INHIBITION OF GLUTAMATE RELEASE - A POTENTIAL MECHANISM OF ACTION FOR THE ANTICONVULSANT U-54494A IN THE GUINEA-PIG HIPPOCAMPUS

U-54494A, a 1,2-diamine, is a potent inhibitor of glutamate release in a synaptosomal preparation that is highly enriched with hippocampal mossy fiber (MF) nerve endings. At a concentration of 100 AM, U-54494A significantly reduced the availability of cytosolic free calcium (Ca2+) in depolarized MF-enriched synaptosomes by 30% and inhibited the K+-evoked release of endogenous glutamate by 85%. The extent to which glutamate release was inhibited allows us to conclude that U-54494A acts directly on the MF subpopulation of glutamatergic nerve endings in the guinea pig hippocampus. In addition, this anticonvulsant effectively countered the presynaptic facilitation of K+-evoked glutamate release that is induced by kainic acid (KA).
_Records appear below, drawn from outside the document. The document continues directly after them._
(* ===== verification/Prelude.v ===== *)
(** * dagron: a verification development

    dagron is a workflow engine: a specification in YAML becomes a graph of tasks, a run of
    it is rows in a store, engines advance those rows and workers claim and report them.
    Everything that makes a run correct is decided by the store's operations, most of which
    are one database transaction each; they are what most of this development is about.  Around
    them stand pure parts, the specification's values, conditions and templates, fault
    classes and retry budgets, quota waits, predicates over status documents, and the
    expression language of CI workflows, each modelled and proved on its own.

    ** The parts, and the code they are

    The store ([src/crates/dagron-core/src/db/sqlite.rs], with [db.rs] and [models.rs]):
    - [Models]: the statuses, trigger rules and answers; [Tables]: the tables, as finite
      maps, and SQL statements, as updates of the rows a predicate selects; the type class
      [World] gathers what the store uses of code outside the repository.
    - [Stops]: cancels, deadlines, settlement of the tasks a cancel asks, teardown claims.
    - [Scheduler]: lease recovery, both paths of an advance, pooled and gang claims, and
      every report a worker makes under a claim.
    - [Parks]: approvals, sub-workflows, sensors and external jobs, parked and resolved.
    - [Runs]: [create_run_full], admission of waiting runs, the reaper.
    - [Ops]: the retry of a task, reruns of a run and the clear of a task with what depends
      on it, which put tasks back to run again.
    The pure parts of [dagron-core]: [Fault] ([fault.rs] and the retry rules of
    [models.rs]), [Policy] ([quota_wait.rs], [attempt_log.rs]), [Spec] ([dag.rs] and the
    specs it holds), [Cond] ([expand.rs]: [substitute], [eval_when]), [Expand]
    ([expand.rs]: the expansion of calls, fan-outs and guards into a flat workflow, and the
    instances of a fan-out at run time), [JsonPred] ([jsonpred.rs]); [F64] and [Json] are
    what they use of numbers and documents.
    What a run has to pass before it is made: [Graph] ([DagGraph::from_spec] of [dag.rs], its
    cycle test behind an interface), [Isolation] ([isolation.rs]), [Workspace]
    ([workspace.rs]), [Service] ([service.rs], [docker_daemon.rs], [oidc.rs],
    [forge_token.rs], [tokens.rs]), [Envpolicy] ([envpolicy.rs]), [Confine] ([confine.rs],
    [privileged.rs]) and [Protected] ([protected.rs], and [create_run_full] from the
    specification on).  [Fanout] is the sweep of parked fan-outs ([reconcile_fanouts] of
    [sqlite.rs]), its transactions each a definition.
    The expression language ([src/crates/dagron-ci-expr/src]): [CiExpr] (lexer and parser),
    [CiEval] (contexts, functions, evaluation), [CiScript] (texts with expressions, the
    script of a step), [CiGlob] (globs and pattern lists), [CiMatrix] (a job's matrix),
    [CiUses] (what [uses:] names).
    State plans ([src/crates/dagron-state/src]): [State] (the wire, and [compile]), [StateMove]
    ([moves.rs]), [StateExplain] ([explain.rs]).  The difference of two workflows
    ([src/crates/dagron-plan/src/lib.rs]): [Plan].
    The names of a hostlist ([src/crates/dagron-autopsy/src/nodelist.rs]): [Nodelist].
    The limit on logins ([src/crates/dagron-api/src/ratelimit.rs]): [Ratelimit], with its
    theorems.
    The schedules of a CI server ([src/crates/dagron-ci/src]): [Cron] ([cron.rs]), [Schedule]
    ([schedule.rs] and what it asks of [db.rs]).

    A name in brackets is a file's, or a Module's of the file it is proved beside: [CondFacts]
    is in [SpecFacts], [Bounds] in [Gangs], [Findings] in [LifeWitnesses], [CiFuel] in
    [CiHostFacts], [CronFieldFacts] in [CronFacts], [ScheduleSystem] in [ScheduleFacts], and
    the witnesses of [State], [Graph] and [Expand] in [StateFacts], [GraphRuns] and
    [ExpandOrder], those of [History] in [FanoutWitnesses], and [NodelistFacts] in [Nodelist].

    A definition has the name of the function, method or type it translates; where the code
    is one function with a loop or a statement worth a name, the parts are named after what
    they do, and the comment before each says where it is from.

    ** State, steps and concurrency

    A store operation is a function of the clock's reading and the store, and gives the
    store after it; one that is refused, or whose transaction rolls back, gives the store it
    was given.  SQLite's write transactions are serial, so that a history of the system is a
    sequence of them.  Most operations are one.  The sweeps (an advance, the reaper, the ends
    of stopped runs, expired approvals, the resolution of sensors and sub-workflows, the
    claims of polls) are a read and then a statement or a transaction of each row it gave,
    with those of others between: their definitions are what they do when nothing comes
    between, and [Reach] has their parts as steps of their own too, applied to what was read
    of an earlier store ([Reach.late_settle] puts an advance's reads and its write together).
    Three relations say what a history is:
    - [Reach]: every operation but those of [Ops] and of [Fanout] is a step, whole and in its
      parts, with arbitrary arguments, from any caller, in any order: an engine or a worker
      that dies is one that makes no more steps, and two engines are two callers.
    - [Life] adds the operations of [Ops] under the conditions of [Life.again], under which
      they do as their comments say: no task of the run is asked to stop; for a clear or a
      retry the run has its place; for a retry nothing of the run is pending, and the task is
      no fan-out's barrier and is owed no teardown.  The code asks for none of them.
    - [History] has all of it: the steps of [Reach], what a sweep writes of a row whatever it
      read of it, the transactions of [Fanout], and the operations of [Ops] in whatever state
      a run is.  The one thing asked of it is that new rows take ids never drawn before.
    An engine's tick and a worker's loop are such sequences; the asynchronous code
    that issues them ([dagron-engine], [dagron-runner]) is not modelled.  [Schedule] goes
    further for the replicas of a CI server: a replica's reads, its clock and its write are
    steps of their own, between which any other replica's may come.
    What the store uses of code outside the repository is [World]'s, and what it relies on
    of it two laws: [ScanLaw], a read meets each row once, and [WhenLaw], a task is written
    with its [when] under that name and reads back with it (of texts the store wrote, not of
    any text: that its rows have such texts is [History.reachable_written]).

    ** What the theorems show

    - [Invariant], [Preserve], [PreserveRuns], [Create]: an invariant of the store (the
      shape of a row, edges within a run, the count of open dependencies on each pending
      row, the tasks of a stopped run, trigger rules) and that every operation keeps it.
      [Again] in it names the runs that had tasks put back, where less is kept.
    - [History], of every history there is: a claim that is spent stays spent and its reports
      are refused, a task put back is nobody's, an outcome is final until the task is put
      back, a fan-out is expanded once a generation and ended once until it is put back; and
      the fast path of an advance does to a row what the general one would.  [Safety]: a
      report under a spent claim changes nothing; a gate is decided once.
    - [Life], of its histories: no task starts before its trigger rule lets it in a run of
      which nothing was put back, the counts are right, a run has a next move, a clear takes
      the cone, a rerun leaves its run with a next move and keeps its cap.  [Findings]
      evaluates histories outside its conditions, where the code does what its comments say
      it does not: a retry that skips what waits for it, goes round a gate, or leaves the
      poll of a remote job to end the next attempt.
    - [Progress], [AgainFacts]: an advance leaves nothing ready behind, and what the operations
      of [Ops] do to a store, on which [Life] and [History] rest.
    - [Claims], [Gangs], [RunFacts], [Admission], [Bounds]: what a claim takes and what of a
      pool it leaves, gangs whole or not at all, how a run is written, ended and cancelled,
      who is let in under a cap, how many attempts are kept.
    - [CondFacts], [SpecFacts], and the theorems of [Fault], [Policy] and [JsonPred]: what a
      condition and a template mean, what values read as, classification as its table says,
      bounded waits, parse and print.
    - [ExpandFacts]: an expansion is flat and within its ceiling; the instances of a fan-out
      are distinct.  [ExpandOrder]: where nothing is skipped and no list of tasks is empty,
      all a task becomes waits for all its dependencies became; [ExpandWitnesses] has what a
      skipped task, or an empty template, takes with it.
    - [CiGrammar], [CiParseFacts]: [parse] accepts exactly a grammar, its bounds on depth and
      height included.  [CiHostFacts], [CiScriptFacts]: what [pasted] accepts has one value
      whatever an outsider chooses, and the script a step is handed reads the rest from
      variables only.  [CiGlobFacts]: the matcher with its table computes what a pattern
      means.  [CiMatrix], [CiUses]: distinct labels, the combinations of a matrix, the
      directory of an action.
    - [FanoutFacts]: an expansion makes what was planned, where no task of the run has an
      instance's name, and its barrier ends when and as its instances do.
    - [GraphFacts], [GraphRuns]: what [from_spec] takes is well formed, stays accepted, and
      can be made into a run exactly where the names of its rows are distinct.
    - [IsolationFacts], [WorkspaceFacts]: a floor only raises, an envelope's text is read back,
      sizes are exact, directories stay where they are put.
    - [EnvpolicyFacts], [ConfineFacts], [ProtectedFacts], [GatesAccepted]: what a policy admits;
      what a run that is not trusted is held to; a task of a protected environment waits for
      its approval, while nothing of its run is put back, and the gate made for it never has
      the run refused.  [ConfineWitnesses] has a rejection that is not heeded, and a retry
      that goes round a gate.
    - [CronFacts], [CronFieldFacts]: the calendar, the search for the next fire, and what the
      text of a cron says.  [ScheduleFacts], [ScheduleSystem]: however replicas interleave, no
      schedule fires twice at a time, one that stays in the files fires five minutes apart,
      and one that is due when it is looked at fires.
    - [NodelistFacts]: a hostlist is the product of its ranges, under a budget of names.
    - [Ratelimit]: a client's answers are its own, the sweep is not seen, and no more than
      twice the limit is let in in any time as long as a window.
    - [StateFacts]: a plan compiles to a workflow in order and with distinct names, that
      waits for what its planner says; placeholders are filled in once; a move is chains of
      its own names and variables; the diagram's ids are free.  [PlanFacts]: no change is
      reported exactly where nothing compared differs.
    - The files named [...Witnesses]: each theorem that has a hypothesis, applied to a
      concrete input; [Sample] has the world and the runs they use.

    ** Fuel

    A loop that is not structural takes fuel, a bound on its rounds computed from its
    argument: the room left of [MAX_DEPTH] for [Expand.expand_call], whose running out is the
    code's own refusal; the length of the text for the loops of [Cond], [CiExpr], [CiScript] and
    [CiGlob], which take of it in every round ([CondFacts], [CiFuel], [CiGlobFacts] show that
    more fuel changes nothing, and [CiScriptFacts] and [CiParseFacts] that the result is the
    whole text's); the text and the tokens ahead for [CiGlob]'s matcher, where running out
    would be [None] and is shown not to happen; one place more than there are labels for
    [CiMatrix]'s; the number of edges for [Ops.cone], whose rounds each spend one
    ([AgainFacts] shows it is the whole cone); one more than there are runs for the reaper's
    slices, each of which passes one; one more than there are names taken for the search for a
    free task name, two more than there are tasks for a diagram's id, which [StateFacts] shows
    to be enough; the length of the template for [State.expand];
    the minutes of five years, and one, for the search of [Cron.next], each of whose rounds
    passes one ([CronFacts] shows it always ends within them).

    ** Numbers and text

    Text is its UTF-8 bytes ([Prelude]), and what the code does by characters is done over
    the encoding; [CiGlob] is over characters, as its code is.  Integers are [Z] or [N] with
    the width's bounds written where they matter (saturation, [try_from], parsing); floats
    are IEEE 754 binary64 ([F64]).  Times are nanoseconds, within chrono's range where the
    code can pass it.

    ** Not modelled, and why

    - The Postgres store ([db/postgres.rs]): its transactions interleave under row locks,
      which needs a model of them; the statements are otherwise those of SQLite.
    - The sweep of teardowns, and the metrics, events and log batches the operations of a
      store leave behind them.
    - Of [dagron-ci], what reads workflow files and forges, reports to them and serves them:
      a schedule's crons and a repository's head are answers a look is given.
    - Notifications, metrics, the archive, logs in object stores and the event relay are
      input and output around the operations.
    - The engine, executors, runners, the HTTP services and the CI server: asynchronous
      code and input and output around the parts above. *)

From Stdlib Require Export Ascii String ZArith Lia Bool.
From stdpp Require Export base tactics list gmap strings sets.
Thus, while KA (1 mM) by itself nearly doubled the rate of K+-evoked glutamate release, there was no net increase in the presence of both KA and U-54494A (100 muM). However, the opposed effects of these two compounds on glutamate release do not appear to be due to a direct interaction. In the presence of U-54494A (100 muM), KA (1 mM) significantly enhanced the K+-evoked release of glutamate. Finally, it is demonstrated that the KA-induced enhancement of glutamate release does not require the depolarization-induced entry of extracellular Ca2+.